→ Work item
Take the records below and print them verbatim up to and including the line that carries "image, and of the globals. *)".

→ Exercise materials
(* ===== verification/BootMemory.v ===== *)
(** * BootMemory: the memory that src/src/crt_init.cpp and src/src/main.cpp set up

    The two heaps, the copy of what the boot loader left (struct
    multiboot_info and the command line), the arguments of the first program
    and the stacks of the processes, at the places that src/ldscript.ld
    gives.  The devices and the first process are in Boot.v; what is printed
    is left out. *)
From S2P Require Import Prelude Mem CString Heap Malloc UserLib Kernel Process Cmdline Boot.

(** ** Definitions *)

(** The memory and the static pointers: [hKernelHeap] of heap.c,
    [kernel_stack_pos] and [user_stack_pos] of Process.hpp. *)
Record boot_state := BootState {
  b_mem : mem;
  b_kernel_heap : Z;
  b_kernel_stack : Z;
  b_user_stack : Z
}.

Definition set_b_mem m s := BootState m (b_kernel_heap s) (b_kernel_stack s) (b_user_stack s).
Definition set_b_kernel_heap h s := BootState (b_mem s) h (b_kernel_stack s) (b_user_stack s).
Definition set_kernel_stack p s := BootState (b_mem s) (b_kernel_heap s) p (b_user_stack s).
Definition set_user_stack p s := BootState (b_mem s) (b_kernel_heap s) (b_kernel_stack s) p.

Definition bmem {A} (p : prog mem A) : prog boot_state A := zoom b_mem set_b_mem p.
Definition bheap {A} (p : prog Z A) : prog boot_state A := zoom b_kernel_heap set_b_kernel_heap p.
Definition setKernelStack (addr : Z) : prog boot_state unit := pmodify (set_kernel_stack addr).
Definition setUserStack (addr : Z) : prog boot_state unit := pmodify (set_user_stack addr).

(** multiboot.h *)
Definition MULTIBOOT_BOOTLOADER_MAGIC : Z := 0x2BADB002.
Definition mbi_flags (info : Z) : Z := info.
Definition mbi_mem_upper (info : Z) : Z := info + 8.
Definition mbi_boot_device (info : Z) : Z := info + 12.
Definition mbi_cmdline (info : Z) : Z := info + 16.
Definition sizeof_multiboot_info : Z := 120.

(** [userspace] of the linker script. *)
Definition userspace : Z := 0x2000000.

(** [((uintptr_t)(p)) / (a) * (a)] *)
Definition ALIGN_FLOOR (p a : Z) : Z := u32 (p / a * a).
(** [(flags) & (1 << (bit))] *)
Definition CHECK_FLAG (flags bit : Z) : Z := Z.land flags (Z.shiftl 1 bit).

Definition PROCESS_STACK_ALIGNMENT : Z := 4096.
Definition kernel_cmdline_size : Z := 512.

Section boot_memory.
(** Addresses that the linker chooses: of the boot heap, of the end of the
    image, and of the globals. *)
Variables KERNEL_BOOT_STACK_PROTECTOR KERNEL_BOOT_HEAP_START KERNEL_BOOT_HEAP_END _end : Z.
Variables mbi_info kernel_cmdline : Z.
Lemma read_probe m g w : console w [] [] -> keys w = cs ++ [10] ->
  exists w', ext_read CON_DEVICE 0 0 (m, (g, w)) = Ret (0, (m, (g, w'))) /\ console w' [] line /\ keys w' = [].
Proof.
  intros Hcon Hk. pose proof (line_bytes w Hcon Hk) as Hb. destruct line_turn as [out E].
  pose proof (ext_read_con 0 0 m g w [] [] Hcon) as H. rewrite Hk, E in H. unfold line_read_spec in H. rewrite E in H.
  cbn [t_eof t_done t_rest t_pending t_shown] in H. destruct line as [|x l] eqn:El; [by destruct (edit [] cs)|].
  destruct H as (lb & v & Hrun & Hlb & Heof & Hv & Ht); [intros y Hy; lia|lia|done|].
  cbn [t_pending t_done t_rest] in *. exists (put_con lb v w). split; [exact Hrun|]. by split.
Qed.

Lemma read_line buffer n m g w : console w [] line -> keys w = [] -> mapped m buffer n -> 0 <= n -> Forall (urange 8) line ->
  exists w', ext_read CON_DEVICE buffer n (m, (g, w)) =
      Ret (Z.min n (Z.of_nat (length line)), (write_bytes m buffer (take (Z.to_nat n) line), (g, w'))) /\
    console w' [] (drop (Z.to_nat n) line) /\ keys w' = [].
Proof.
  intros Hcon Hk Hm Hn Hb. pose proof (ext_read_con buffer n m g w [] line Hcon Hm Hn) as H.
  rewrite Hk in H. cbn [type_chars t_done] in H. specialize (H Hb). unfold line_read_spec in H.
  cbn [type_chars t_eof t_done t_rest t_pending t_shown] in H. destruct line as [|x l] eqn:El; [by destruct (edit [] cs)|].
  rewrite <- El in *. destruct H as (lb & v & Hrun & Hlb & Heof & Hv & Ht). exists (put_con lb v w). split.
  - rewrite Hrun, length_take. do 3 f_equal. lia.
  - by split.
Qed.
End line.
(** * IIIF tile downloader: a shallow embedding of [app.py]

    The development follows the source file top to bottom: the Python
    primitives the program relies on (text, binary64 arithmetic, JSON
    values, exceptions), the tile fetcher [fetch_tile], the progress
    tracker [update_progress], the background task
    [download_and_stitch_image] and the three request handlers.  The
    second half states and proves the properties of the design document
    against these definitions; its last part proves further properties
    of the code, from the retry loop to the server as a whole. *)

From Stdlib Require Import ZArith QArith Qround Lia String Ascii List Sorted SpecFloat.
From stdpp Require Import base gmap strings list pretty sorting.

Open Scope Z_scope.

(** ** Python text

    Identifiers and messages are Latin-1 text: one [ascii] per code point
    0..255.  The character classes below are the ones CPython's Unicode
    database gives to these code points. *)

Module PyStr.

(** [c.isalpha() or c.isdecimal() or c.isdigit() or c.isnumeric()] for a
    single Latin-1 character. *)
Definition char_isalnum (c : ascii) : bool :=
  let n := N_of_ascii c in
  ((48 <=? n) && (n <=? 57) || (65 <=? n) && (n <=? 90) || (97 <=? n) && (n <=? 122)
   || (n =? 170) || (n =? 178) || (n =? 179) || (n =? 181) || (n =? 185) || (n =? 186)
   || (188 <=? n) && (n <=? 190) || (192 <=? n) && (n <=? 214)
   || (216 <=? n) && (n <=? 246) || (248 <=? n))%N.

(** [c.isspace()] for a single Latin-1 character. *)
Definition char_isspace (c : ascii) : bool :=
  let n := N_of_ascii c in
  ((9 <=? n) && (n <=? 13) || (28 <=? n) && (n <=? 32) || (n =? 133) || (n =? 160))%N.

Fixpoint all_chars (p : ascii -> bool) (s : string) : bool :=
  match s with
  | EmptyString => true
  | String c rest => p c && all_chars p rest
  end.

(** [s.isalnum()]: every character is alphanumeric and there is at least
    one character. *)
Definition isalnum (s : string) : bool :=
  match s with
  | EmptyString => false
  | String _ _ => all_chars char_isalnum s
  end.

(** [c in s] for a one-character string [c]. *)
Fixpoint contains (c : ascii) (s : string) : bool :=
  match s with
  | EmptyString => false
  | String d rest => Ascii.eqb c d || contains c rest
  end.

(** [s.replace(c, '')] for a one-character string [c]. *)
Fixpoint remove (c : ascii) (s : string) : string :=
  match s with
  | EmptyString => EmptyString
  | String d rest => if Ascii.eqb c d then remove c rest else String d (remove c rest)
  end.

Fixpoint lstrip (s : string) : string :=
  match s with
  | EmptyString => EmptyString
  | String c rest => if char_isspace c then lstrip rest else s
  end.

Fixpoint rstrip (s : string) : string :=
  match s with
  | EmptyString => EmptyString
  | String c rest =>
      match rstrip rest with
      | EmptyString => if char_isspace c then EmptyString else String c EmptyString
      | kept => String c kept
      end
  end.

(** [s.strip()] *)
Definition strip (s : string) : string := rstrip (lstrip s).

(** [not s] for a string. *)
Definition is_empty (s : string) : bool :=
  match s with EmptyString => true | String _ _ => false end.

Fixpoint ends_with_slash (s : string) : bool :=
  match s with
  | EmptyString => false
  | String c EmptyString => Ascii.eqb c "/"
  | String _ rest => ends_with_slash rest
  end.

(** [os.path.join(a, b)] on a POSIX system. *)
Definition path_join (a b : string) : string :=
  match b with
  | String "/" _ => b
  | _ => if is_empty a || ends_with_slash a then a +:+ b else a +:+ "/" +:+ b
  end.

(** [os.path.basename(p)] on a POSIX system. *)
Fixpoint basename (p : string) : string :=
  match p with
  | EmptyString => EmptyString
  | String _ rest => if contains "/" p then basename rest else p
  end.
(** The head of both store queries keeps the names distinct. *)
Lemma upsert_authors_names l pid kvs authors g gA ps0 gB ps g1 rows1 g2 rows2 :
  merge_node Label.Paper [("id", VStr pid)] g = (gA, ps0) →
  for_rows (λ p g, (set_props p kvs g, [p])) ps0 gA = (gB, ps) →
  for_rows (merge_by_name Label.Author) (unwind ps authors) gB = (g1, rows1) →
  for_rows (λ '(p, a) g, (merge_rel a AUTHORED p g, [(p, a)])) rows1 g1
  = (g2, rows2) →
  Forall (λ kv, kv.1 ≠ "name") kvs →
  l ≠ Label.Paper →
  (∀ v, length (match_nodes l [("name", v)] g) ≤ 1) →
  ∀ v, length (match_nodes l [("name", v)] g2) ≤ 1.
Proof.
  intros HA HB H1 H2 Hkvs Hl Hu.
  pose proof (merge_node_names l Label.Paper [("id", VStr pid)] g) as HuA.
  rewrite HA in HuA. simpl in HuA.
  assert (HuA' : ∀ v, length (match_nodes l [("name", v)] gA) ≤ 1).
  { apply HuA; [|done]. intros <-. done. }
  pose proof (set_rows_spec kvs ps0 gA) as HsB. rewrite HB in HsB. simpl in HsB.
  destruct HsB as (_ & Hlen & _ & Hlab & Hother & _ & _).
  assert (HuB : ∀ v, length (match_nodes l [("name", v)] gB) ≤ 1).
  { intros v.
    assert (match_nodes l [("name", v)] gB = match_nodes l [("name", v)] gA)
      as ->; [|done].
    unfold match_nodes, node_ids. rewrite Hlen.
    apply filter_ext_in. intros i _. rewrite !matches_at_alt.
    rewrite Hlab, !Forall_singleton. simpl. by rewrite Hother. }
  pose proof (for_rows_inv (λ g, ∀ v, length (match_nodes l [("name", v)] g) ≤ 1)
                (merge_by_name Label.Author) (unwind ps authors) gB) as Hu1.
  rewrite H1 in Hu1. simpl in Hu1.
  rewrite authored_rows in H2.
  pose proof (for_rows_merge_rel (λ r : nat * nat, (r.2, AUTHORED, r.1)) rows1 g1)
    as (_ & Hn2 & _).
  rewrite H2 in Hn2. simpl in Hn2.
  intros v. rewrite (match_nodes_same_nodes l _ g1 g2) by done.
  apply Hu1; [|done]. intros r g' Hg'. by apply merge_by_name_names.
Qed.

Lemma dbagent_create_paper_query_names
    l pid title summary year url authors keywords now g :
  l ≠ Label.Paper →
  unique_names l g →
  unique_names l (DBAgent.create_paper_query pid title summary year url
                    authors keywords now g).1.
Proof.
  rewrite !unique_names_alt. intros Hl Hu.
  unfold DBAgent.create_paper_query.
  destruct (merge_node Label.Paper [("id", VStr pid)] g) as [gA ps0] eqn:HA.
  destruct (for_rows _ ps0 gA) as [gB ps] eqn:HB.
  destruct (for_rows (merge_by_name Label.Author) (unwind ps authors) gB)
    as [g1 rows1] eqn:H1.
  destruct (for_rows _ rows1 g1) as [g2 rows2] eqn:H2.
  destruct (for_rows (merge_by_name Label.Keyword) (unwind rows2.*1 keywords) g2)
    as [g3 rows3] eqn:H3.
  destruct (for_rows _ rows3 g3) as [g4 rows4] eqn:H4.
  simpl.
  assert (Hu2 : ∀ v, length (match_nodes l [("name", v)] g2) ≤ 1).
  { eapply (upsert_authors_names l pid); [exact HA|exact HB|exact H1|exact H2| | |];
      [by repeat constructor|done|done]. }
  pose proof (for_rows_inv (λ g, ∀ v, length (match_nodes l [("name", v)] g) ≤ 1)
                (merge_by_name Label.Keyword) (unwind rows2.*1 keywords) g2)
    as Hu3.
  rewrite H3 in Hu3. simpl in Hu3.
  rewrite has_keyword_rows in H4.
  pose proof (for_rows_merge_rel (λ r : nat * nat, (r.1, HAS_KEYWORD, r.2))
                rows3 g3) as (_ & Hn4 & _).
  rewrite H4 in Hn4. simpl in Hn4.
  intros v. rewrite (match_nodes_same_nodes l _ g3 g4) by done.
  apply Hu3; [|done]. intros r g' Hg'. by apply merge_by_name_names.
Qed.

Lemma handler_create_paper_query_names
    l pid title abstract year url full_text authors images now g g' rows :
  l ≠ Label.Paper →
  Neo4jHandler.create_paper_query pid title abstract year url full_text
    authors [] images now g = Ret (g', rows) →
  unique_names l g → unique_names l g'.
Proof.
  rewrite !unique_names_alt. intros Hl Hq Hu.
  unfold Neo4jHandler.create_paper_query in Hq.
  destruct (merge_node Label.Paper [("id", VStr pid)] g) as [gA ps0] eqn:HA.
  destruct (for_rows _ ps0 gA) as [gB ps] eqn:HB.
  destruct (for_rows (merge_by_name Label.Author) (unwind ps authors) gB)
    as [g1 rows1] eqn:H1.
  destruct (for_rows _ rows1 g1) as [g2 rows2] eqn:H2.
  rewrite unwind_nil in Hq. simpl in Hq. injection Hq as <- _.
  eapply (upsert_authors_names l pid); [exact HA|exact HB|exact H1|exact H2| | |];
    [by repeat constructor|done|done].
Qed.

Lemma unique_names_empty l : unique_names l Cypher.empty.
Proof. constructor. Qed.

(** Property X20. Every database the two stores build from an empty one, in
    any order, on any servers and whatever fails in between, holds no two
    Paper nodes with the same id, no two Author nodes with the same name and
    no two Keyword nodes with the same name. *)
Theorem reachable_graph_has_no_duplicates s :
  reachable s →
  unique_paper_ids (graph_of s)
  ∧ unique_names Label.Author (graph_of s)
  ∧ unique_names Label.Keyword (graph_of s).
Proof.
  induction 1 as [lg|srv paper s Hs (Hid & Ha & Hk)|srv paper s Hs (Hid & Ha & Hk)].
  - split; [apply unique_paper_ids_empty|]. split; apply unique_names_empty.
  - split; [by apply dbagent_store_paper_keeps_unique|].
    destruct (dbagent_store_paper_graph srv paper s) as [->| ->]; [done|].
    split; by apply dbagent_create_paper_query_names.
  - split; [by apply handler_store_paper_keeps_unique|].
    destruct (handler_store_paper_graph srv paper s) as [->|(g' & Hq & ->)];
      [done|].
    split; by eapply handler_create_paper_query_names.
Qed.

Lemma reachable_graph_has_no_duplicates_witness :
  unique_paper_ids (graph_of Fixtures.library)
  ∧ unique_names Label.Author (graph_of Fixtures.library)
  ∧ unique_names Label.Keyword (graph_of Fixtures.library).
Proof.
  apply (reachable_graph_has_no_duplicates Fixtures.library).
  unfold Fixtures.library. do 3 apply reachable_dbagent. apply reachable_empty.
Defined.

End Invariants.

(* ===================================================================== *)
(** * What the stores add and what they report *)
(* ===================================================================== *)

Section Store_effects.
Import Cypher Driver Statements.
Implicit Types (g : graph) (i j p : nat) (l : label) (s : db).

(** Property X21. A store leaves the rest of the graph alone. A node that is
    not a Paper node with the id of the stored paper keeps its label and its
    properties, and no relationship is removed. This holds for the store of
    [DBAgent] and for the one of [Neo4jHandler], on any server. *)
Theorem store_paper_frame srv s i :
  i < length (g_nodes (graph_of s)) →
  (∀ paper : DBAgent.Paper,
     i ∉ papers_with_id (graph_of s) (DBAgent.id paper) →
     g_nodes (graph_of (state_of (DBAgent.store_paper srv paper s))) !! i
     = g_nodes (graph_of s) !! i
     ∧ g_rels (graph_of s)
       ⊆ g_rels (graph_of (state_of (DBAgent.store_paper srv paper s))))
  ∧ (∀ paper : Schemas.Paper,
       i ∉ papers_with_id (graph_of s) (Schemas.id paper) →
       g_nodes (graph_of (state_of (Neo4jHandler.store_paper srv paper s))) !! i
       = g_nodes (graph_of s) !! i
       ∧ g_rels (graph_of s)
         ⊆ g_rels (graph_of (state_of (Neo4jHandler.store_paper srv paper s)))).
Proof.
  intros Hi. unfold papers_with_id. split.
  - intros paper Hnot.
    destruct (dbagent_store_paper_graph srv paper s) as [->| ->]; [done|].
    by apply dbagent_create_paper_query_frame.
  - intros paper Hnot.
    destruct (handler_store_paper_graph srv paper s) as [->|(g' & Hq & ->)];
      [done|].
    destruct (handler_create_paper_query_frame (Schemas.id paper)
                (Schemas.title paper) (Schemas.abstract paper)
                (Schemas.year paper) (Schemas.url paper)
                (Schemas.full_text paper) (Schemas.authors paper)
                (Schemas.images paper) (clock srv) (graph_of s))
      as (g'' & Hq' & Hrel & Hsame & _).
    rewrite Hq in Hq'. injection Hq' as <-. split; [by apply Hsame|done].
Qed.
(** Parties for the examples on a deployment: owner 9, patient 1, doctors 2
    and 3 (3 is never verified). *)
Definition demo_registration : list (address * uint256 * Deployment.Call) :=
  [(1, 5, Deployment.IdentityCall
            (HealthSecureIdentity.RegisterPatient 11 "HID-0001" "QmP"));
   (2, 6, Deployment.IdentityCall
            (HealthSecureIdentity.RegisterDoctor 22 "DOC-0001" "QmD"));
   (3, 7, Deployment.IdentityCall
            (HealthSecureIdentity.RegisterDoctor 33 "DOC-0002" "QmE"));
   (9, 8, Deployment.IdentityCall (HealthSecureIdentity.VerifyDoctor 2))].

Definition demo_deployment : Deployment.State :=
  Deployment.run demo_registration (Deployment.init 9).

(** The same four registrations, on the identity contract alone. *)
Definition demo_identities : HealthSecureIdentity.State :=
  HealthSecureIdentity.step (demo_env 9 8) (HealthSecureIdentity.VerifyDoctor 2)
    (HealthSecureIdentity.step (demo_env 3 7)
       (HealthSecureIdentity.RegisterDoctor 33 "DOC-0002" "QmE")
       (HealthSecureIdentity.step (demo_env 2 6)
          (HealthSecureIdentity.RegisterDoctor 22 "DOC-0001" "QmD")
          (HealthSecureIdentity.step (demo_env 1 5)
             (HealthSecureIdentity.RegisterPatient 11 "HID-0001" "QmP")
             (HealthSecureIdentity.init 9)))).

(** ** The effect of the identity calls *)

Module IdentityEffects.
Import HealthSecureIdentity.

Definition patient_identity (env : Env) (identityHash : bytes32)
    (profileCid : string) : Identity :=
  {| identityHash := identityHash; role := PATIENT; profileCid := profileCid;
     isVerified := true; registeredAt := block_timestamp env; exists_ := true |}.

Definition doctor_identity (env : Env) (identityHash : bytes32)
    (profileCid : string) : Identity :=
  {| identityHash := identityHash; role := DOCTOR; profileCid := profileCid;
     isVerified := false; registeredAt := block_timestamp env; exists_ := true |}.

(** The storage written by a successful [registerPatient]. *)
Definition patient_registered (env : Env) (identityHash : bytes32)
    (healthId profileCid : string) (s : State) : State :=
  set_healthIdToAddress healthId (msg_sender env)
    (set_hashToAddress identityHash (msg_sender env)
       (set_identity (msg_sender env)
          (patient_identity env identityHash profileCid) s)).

→ Solution to this exercise
(* ===== verification/BootMemory.v ===== *)
(** * BootMemory: the memory that src/src/crt_init.cpp and src/src/main.cpp set up

    The two heaps, the copy of what the boot loader left (struct
    multiboot_info and the command line), the arguments of the first program
    and the stacks of the processes, at the places that src/ldscript.ld
    gives.  The devices and the first process are in Boot.v; what is printed
    is left out. *)
From S2P Require Import Prelude Mem CString Heap Malloc UserLib Kernel Process Cmdline Boot.

(** ** Definitions *)

(** The memory and the static pointers: [hKernelHeap] of heap.c,
    [kernel_stack_pos] and [user_stack_pos] of Process.hpp. *)
Record boot_state := BootState {
  b_mem : mem;
  b_kernel_heap : Z;
  b_kernel_stack : Z;
  b_user_stack : Z
}.

Definition set_b_mem m s := BootState m (b_kernel_heap s) (b_kernel_stack s) (b_user_stack s).
Definition set_b_kernel_heap h s := BootState (b_mem s) h (b_kernel_stack s) (b_user_stack s).
Definition set_kernel_stack p s := BootState (b_mem s) (b_kernel_heap s) p (b_user_stack s).
Definition set_user_stack p s := BootState (b_mem s) (b_kernel_heap s) (b_kernel_stack s) p.

Definition bmem {A} (p : prog mem A) : prog boot_state A := zoom b_mem set_b_mem p.
Definition bheap {A} (p : prog Z A) : prog boot_state A := zoom b_kernel_heap set_b_kernel_heap p.
Definition setKernelStack (addr : Z) : prog boot_state unit := pmodify (set_kernel_stack addr).
Definition setUserStack (addr : Z) : prog boot_state unit := pmodify (set_user_stack addr).

(** multiboot.h *)
Definition MULTIBOOT_BOOTLOADER_MAGIC : Z := 0x2BADB002.
Definition mbi_flags (info : Z) : Z := info.
Definition mbi_mem_upper (info : Z) : Z := info + 8.
Definition mbi_boot_device (info : Z) : Z := info + 12.
Definition mbi_cmdline (info : Z) : Z := info + 16.
Definition sizeof_multiboot_info : Z := 120.

(** [userspace] of the linker script. *)
Definition userspace : Z := 0x2000000.

(** [((uintptr_t)(p)) / (a) * (a)] *)
Definition ALIGN_FLOOR (p a : Z) : Z := u32 (p / a * a).
(** [(flags) & (1 << (bit))] *)
Definition CHECK_FLAG (flags bit : Z) : Z := Z.land flags (Z.shiftl 1 bit).

Definition PROCESS_STACK_ALIGNMENT : Z := 4096.
Definition kernel_cmdline_size : Z := 512.

Section boot_memory.
(** Addresses that the linker chooses: of the boot heap, of the end of the
    image, and of the globals. *)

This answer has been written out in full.